(* ===== verification/Socket.v ===== *)
(** * Socket: sockets and TUN/TAP devices

    Models [libsponge/util/socket.hh], [socket.cc], [tun.hh] and [tun.cc]: the
    constructors with their checks, and every method.  A socket is a
    [FileDescriptor]; the subclasses differ in the domain and type their
    constructors ask for. *)

From Stdlib Require Import Strings.String.
From S2P Require Import Prelude Parser Address System FileDescriptor.

Definition AF_UNIX : Z := 1.
Definition SOCK_STREAM : Z := 1.
Definition SOCK_DGRAM : Z := 2.
Definition SOL_SOCKET : Z := 1.
Definition SO_REUSEADDR : Z := 2.
Definition SO_TYPE : Z := 3.
Definition SO_DOMAIN : Z := 39.
Definition MSG_TRUNC : Z := 32.
Definition SHUT_RD : Z := 0.
Definition SHUT_WR : Z := 1.
Definition SHUT_RDWR : Z := 2.
Definition SIZEOF_INT : Z := 4.

(** The [i]-th number the kernel stored. *)
Definition out_value (r : sysret) (i : nat) : Z := match out_values r !! i with Some z => z | None => 0 end.

(** The bytes an [Address] passes to the kernel. *)
Definition sockaddr (a : Address) : bytes := ztake (_size a) (_address a).

Record received_datagram : Type := mkReceived {
  source_address : Address;
  payload : bytes
}.

Section socket.
Context {K : Type} `{Kernel K}.

(** ** Socket *)

(** [Socket(domain, type)] *)
Definition open_socket (domain type : Z) : M (Proc K) FileDescriptor :=
  let* (fd, _) := syscall_checked "socket" (sys_socket domain type 0) in
  construct_fd fd.

Definition verify_option (d : FileDescriptor) (option expected : Z) (what : string) : M (Proc K) unit :=
  let* fd := fd_num d in
  let* (_, r) := syscall_checked "getsockopt" (sys_getsockopt fd SOL_SOCKET option) in
  if negb (out_value r 1 =? SIZEOF_INT) || negb (out_value r 0 =? expected)
  then mthrow (RuntimeError what) else mret tt.

(** [Socket(fd, domain, type)]: when a check throws, the base is destroyed. *)
Definition socket_of_fd (d : FileDescriptor) (domain type : Z) : M (Proc K) FileDescriptor :=
  mcatch
    (do* verify_option d SO_DOMAIN domain "socket domain mismatch";
     do* verify_option d SO_TYPE type "socket type mismatch";
     mret d)
    (fun e => do* destruct_fd d; mthrow e).

Definition get_address (name_of_function : string) (function : Z -> syscall) (d : FileDescriptor)
    : M (Proc K) Address :=
  let* fd := fd_num d in
  let* (_, r) := syscall_checked name_of_function (function fd) in
  mlift (address_of_raw (out_address r) (out_value r 0)).

Definition local_address (d : FileDescriptor) : M (Proc K) Address := get_address "getsockname" sys_getsockname d.
Definition peer_address (d : FileDescriptor) : M (Proc K) Address := get_address "getpeername" sys_getpeername d.

Definition socket_bind (d : FileDescriptor) (address : Address) : M (Proc K) unit :=
  let* fd := fd_num d in
  do* syscall_checked "bind" (sys_bind fd (sockaddr address));
  mret tt.

Definition socket_connect (d : FileDescriptor) (address : Address) : M (Proc K) unit :=
  let* fd := fd_num d in
  do* syscall_checked "connect" (sys_connect fd (sockaddr address));
  mret tt.

Definition shutdown (d : FileDescriptor) (how : Z) : M (Proc K) unit :=
  let* fd := fd_num d in
  do* syscall_checked "shutdown" (sys_shutdown fd how);
  if how =? SHUT_RD then register_read d
  else if how =? SHUT_WR then register_write d
  else if how =? SHUT_RDWR then do* register_read d; register_write d
  else mthrow (RuntimeError "Socket::shutdown() called with invalid `how`").

Definition setsockopt (d : FileDescriptor) (level option option_value : Z) : M (Proc K) unit :=
  let* fd := fd_num d in
  do* syscall_checked "setsockopt" (sys_setsockopt fd level option option_value);
  mret tt.

Definition set_reuseaddr (d : FileDescriptor) : M (Proc K) unit := setsockopt d SOL_SOCKET SO_REUSEADDR 1.

(** ** UDPSocket *)

Definition open_udp : M (Proc K) FileDescriptor := open_socket AF_INET SOCK_DGRAM.
Definition udp_of_fd (d : FileDescriptor) : M (Proc K) FileDescriptor := socket_of_fd d AF_INET SOCK_DGRAM.

(** [recv(datagram, mtu)], for the datagram [old] passed by reference. *)
Definition recv_into (d : FileDescriptor) (old : received_datagram) (mtu : Z) : M (Proc K) received_datagram :=
  let buffer := resize (payload old) mtu in
  let* fd := fd_num d in
  let* (recv_len, r) := syscall_checked "recvfrom" (sys_recvfrom fd (size buffer) MSG_TRUNC) in
  let buffer := ztake (size buffer) (out r) ++ zdrop (size (out r)) buffer in
  if mtu <? recv_len then mthrow (RuntimeError "recvfrom (oversized datagram)") else
  do* register_read d;
  let* a := mlift (address_of_raw (out_address r) (out_value r 0)) in
  let* p := mlift (string_resize buffer (u64 recv_len)) in
  mret (mkReceived a p).

Definition recv (d : FileDescriptor) (mtu : Z) : M (Proc K) received_datagram :=
  let* a := mlift (address_of_raw [] 0) in
  recv_into d (mkReceived a []) mtu.

Definition sendmsg_helper (fd : Z) (destination_address : option bytes) (payload : BufferViewList)
    : M (Proc K) unit :=
  let iovecs := as_iovecs payload in
  let* (bytes_sent, _) := syscall_checked "sendmsg" (sys_sendmsg fd destination_address iovecs) in
  if negb (u64 bytes_sent =? view_size payload)
  then mthrow (RuntimeError "datagram payload too big for sendmsg()") else mret tt.

Definition sendto (d : FileDescriptor) (destination : Address) (payload : BufferViewList) : M (Proc K) unit :=
  let* fd := fd_num d in
  do* sendmsg_helper fd (Some (sockaddr destination)) payload;
  register_write d.

Definition send (d : FileDescriptor) (payload : BufferViewList) : M (Proc K) unit :=
  let* fd := fd_num d in
  do* sendmsg_helper fd None payload;
  register_write d.

(** ** TCPSocket and LocalStreamSocket *)

Definition open_tcp : M (Proc K) FileDescriptor := open_socket AF_INET SOCK_STREAM.
Definition tcp_of_fd (d : FileDescriptor) : M (Proc K) FileDescriptor := socket_of_fd d AF_INET SOCK_STREAM.
Definition local_stream_of_fd (d : FileDescriptor) : M (Proc K) FileDescriptor := socket_of_fd d AF_UNIX SOCK_STREAM.

Definition listen (d : FileDescriptor) (backlog : Z) : M (Proc K) unit :=
  let* fd := fd_num d in
  do* syscall_checked "listen" (sys_listen fd backlog);
  mret tt.

Definition accept (d : FileDescriptor) : M (Proc K) FileDescriptor :=
  do* register_read d;
  let* fd := fd_num d in
  let* (n, _) := syscall_checked "accept" (sys_accept fd) in
  let* d' := construct_fd n in
  tcp_of_fd d'.

(** ** TunTapFD *)

Definition CLONEDEV : string := "/dev/net/tun".
Definition O_RDWR : Z := 2.
Definition TUNSETIFF : Z := 1074025674.
Definition IFF_TUN : Z := 1.
Definition IFF_TAP : Z := 2.
Definition IFF_NO_PI : Z := 4096.
Definition IFNAMSIZ : nat := 16.

(** The name is cut so that a terminating null fits.  When [ioctl] throws, the base
    is destroyed. *)
Definition open_tuntap (devname : string) (is_tun : bool) : M (Proc K) FileDescriptor :=
  let* (n, _) := syscall_checked "open" (sys_open CLONEDEV O_RDWR) in
  let* d := construct_fd n in
  let ifr_flags := Z.lor (if is_tun then IFF_TUN else IFF_TAP) IFF_NO_PI in
  let ifr_name := substring 0 (IFNAMSIZ - 1) devname in
  mcatch
    (let* fd := fd_num d in
     do* syscall_checked "ioctl" (sys_ioctl fd TUNSETIFF ifr_flags ifr_name);
     mret d)
    (fun e => do* destruct_fd d; mthrow e).

Definition open_tun (devname : string) : M (Proc K) FileDescriptor := open_tuntap devname true.
Definition open_tap (devname : string) : M (Proc K) FileDescriptor := open_tuntap devname false.
End socket.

......

* [What is being asked]:
Copy only this part of the entries above: the line with "constructors with their", the line with "Section socket.", and the lines between, all exactly as written.

* [Expected answer]:
    constructors with their checks, and every method.  A socket is a
    [FileDescriptor]; the subclasses differ in the domain and type their
    constructors ask for. *)

From Stdlib Require Import Strings.String.
From S2P Require Import Prelude Parser Address System FileDescriptor.

Definition AF_UNIX : Z := 1.
Definition SOCK_STREAM : Z := 1.
Definition SOCK_DGRAM : Z := 2.
Definition SOL_SOCKET : Z := 1.
Definition SO_REUSEADDR : Z := 2.
Definition SO_TYPE : Z := 3.
Definition SO_DOMAIN : Z := 39.
Definition MSG_TRUNC : Z := 32.
Definition SHUT_RD : Z := 0.
Definition SHUT_WR : Z := 1.
Definition SHUT_RDWR : Z := 2.
Definition SIZEOF_INT : Z := 4.

(** The [i]-th number the kernel stored. *)
Definition out_value (r : sysret) (i : nat) : Z := match out_values r !! i with Some z => z | None => 0 end.

(** The bytes an [Address] passes to the kernel. *)
Definition sockaddr (a : Address) : bytes := ztake (_size a) (_address a).

Record received_datagram : Type := mkReceived {
  source_address : Address;
  payload : bytes
}.

Section socket.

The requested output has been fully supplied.